Balkanlar ve Gürcistan'dan Türkiye'ye yayılması
Tür Türkiye'de ilk defa Levent, İstanbul'dan Eylül 2017'de kaydedilmiştir. Daha sonra tür Artvin'de de Ekim 2017'de saptanmıştır. Zamanla Doğu Karadeniz illerine yayılan türe, 2018'de Sakarya'nın Hendek ilçesinde rastlanmıştır. Ocak 2020 verilerine göre böcek Artvin, Rize, Trabzon, Giresun, Samsun ve Yalova illeri başta olmak üzere 8 ildeki 46 ilçede görülmüştür. Türkiye'de özellikle fındık bitkisine zarar veren kahverengi kokarca, 2017'de 200 milyon, 2018'de 300 milyon, 2019'da ise yaklaşık 500 milyon dolarlık zarara neden olmuştur. 2019'da Karadeniz Tarımsal Araştırmalar Enstitüsü bu türü yakalamak için Artvin'de 450 feromon tuzak kurmuştur. Prof. Dr. Celal Tuncer'e göre, Artvin'deki fındıkların %20'sinin hasarlı olmasına neden olan bu türün fındıktaki kalite ve verimi yüzde 50 düşürmesi beklenmektedir.

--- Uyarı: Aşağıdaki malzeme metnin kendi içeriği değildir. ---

(** The date of every serial number that IsValidSerialNumber accepts is the Sunday of
    the week it names, but for a week 53 that is the first one of the next year. *)
Lemma IsValidSerialNumber_date s : IsValidSerialNumber s = true -> exists w yy y m d n,
  CONVERT_DECIMAL2 s 8 = Ok w /\ CONVERT_DECIMAL2 s 10 = Ok yy /\ 1 <= w <= 53 /\
  ExtractManufacturingDateFromSerialNumber s = Ok (y, m, d) /\ CalendarDateToDaysSinceEpoch y m d = (true, n) /\
  1 <= m <= 12 /\ 1 <= d <= DaysInMonth y m /\ (n + 4) mod 7 = 0 /\
  (DateToManufacturingWeek y m d = (yy + 2000, w) \/ w = 53 /\ DateToManufacturingWeek y m d = (yy + 2001, 1)).
Proof.
  unfold IsValidSerialNumber, ExtractManufacturingDateFromSerialNumber, in_range. intros H. bool_prop.
  destruct (CONVERT_DECIMAL2 s 8) as [w| | |] eqn:E8; try done. destruct (CONVERT_DECIMAL2 s 10) as [yy| | |] eqn:E10; try done. bool_prop.
  pose proof (serial_decimal s 10 yy E10) as Hyy.
  replace (Z.of_nat (length s) =? 16) with true by (symmetry; by apply Z.eqb_eq). cbn [negb].
  pose proof (all_upto_spec _ _ (all_upto_spec _ _ serial_dates_all yy ltac:(lia)) (w - 1) ltac:(lia)) as HA. cbv beta in HA.
  replace (w - 1 + 1) with w in HA by lia. destruct (ManufacturingWeekToDate (yy + 2000) w) as [[y m] d].
  destruct (CalendarDateToDaysSinceEpoch y m d) as [ok n] eqn:EN. destruct (DateToManufacturingWeek y m d) as [my mw] eqn:EW.
  bool_prop. subst ok. exists w, yy, y, m, d, n. repeat (split; [done || lia|]).
  match goal with H : (_ || _)%bool = true |- _ => apply orb_prop in H as [H|H] end; bool_prop; subst; [left; done|right].
  split; [lia|done].
Qed.
Lemma flags_lor flags n m : has_flag (Z.lor flags n) m = has_flag flags m || has_flag n m.
Proof.
  unfold has_flag. rewrite Z.land_comm, Z.land_lor_distr_r, !(Z.land_comm m). destruct (Z.eqb_spec (Z.lor (Z.land flags m) (Z.land n m)) 0) as [E|E].
  - apply Z.lor_eq_0_iff in E as [-> ->]. done.
  - destruct (Z.eqb_spec (Z.land flags m) 0) as [E1|]; [|done]. destruct (Z.eqb_spec (Z.land n m) 0) as [E2|]; [|done]. exfalso. apply E. by rewrite E1, E2.
Qed.
Definition next_flags (c : WeaveCertificateData) (flags : Z) : Z := if sha256_signed c then Z.lor flags kValidateFlag_RequireSHA256 else flags.
Lemma next_flags_sha c flags : has_flag (next_flags c flags) kValidateFlag_RequireSHA256 = has_flag flags kValidateFlag_RequireSHA256 || sha256_signed c.
Proof. unfold next_flags. destruct (sha256_signed c); [|by rewrite orb_false_r]. by rewrite flags_lor. Qed.
Lemma next_flags_time x x' c flags : same_params x x' -> time_flags x flags -> time_flags x' (next_flags c flags).
Proof.
  intros (_ & _ & E & _) [H1 H2]. unfold time_flags, next_flags. rewrite E. destruct (sha256_signed c); [|done].
  rewrite !flags_lor, H1, H2. change (has_flag kValidateFlag_RequireSHA256 kValidateFlag_IgnoreNotBefore) with false.
  change (has_flag kValidateFlag_RequireSHA256 kValidateFlag_IgnoreNotAfter) with false. by rewrite !orb_false_r.
Qed.

(** ** The search *)

Lemma checks_ok m x P u x' : checks m x P -> m x = (Ok u, x') -> x' = x /\ P.
Proof. intros [[E H]|(e & E & _)] E'; rewrite E in E'; [by injection E' as _ <-|done]. Qed.
Lemma checks_holds m x P : checks m x P -> P -> m x = (Ok tt, x).
Proof. intros [[E H]|(e & E & HN)] HP; [done|by destruct HN]. Qed.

Çin'e özgü bir parazitoid yaban arısı türü olan Trissolcus japonicus, bu türün doğal düşmanıdır.
Amerika Birleşik Devletleri, Avrupa ve Yeni Zelanda'da Trissolcus japonicus, kahverengi kokarca böceklerine karşı biyolojik silah olarak kullanılmaktadır. Bu yaban arısı, bölgenin biyogüvenliği için 2007'den beri Amerika tarafından araştırılmaktadır. Bununla beraber 2014'te Amerika'nın yerlisi olmayan ve biyolojik silah olarak kullanılabilecek iki parazitoid keşfedilmiştir. O zamandan beri, birkaç tarım otoritesi, laboratuvarda yetiştirilen eşekarısı salınımları ile parazitoid türün nüfusunu arttırmak için programlar başlatmıştır.2017 yılında İsviçre'de yapılan araştırmalarda bölgenin yerlisi olmayan ve kokarcaya karşı kullanılabilecek bir eşekarısı türü keşfedilmiştir.
Kuzey Amerika ve Avrupa'ya özgü çeşitli parazitoitlerin, kahverengi kokarcanın yumurtalarına, larvalarına ve yetişkinlere saldırdığı bildirilmiştir. Araştırmacılar ayrıca tekerlek böceği ve çeşitli örümcek türlerini de biyolojik silah olarak kullanmayı denemiştir. Birkaç örümcek türü hem yumurtalara hem de yetişkin kokarcalara saldırmıştır. Tespih böceklerinin de kokarcaların yumurtalarını yediği tespit edilmiştir. Buna karşın hem yumurta hem de yetişkinlere en istikrarlı saldıran türün tekerlek böceği olduğu tespit edilmiştir.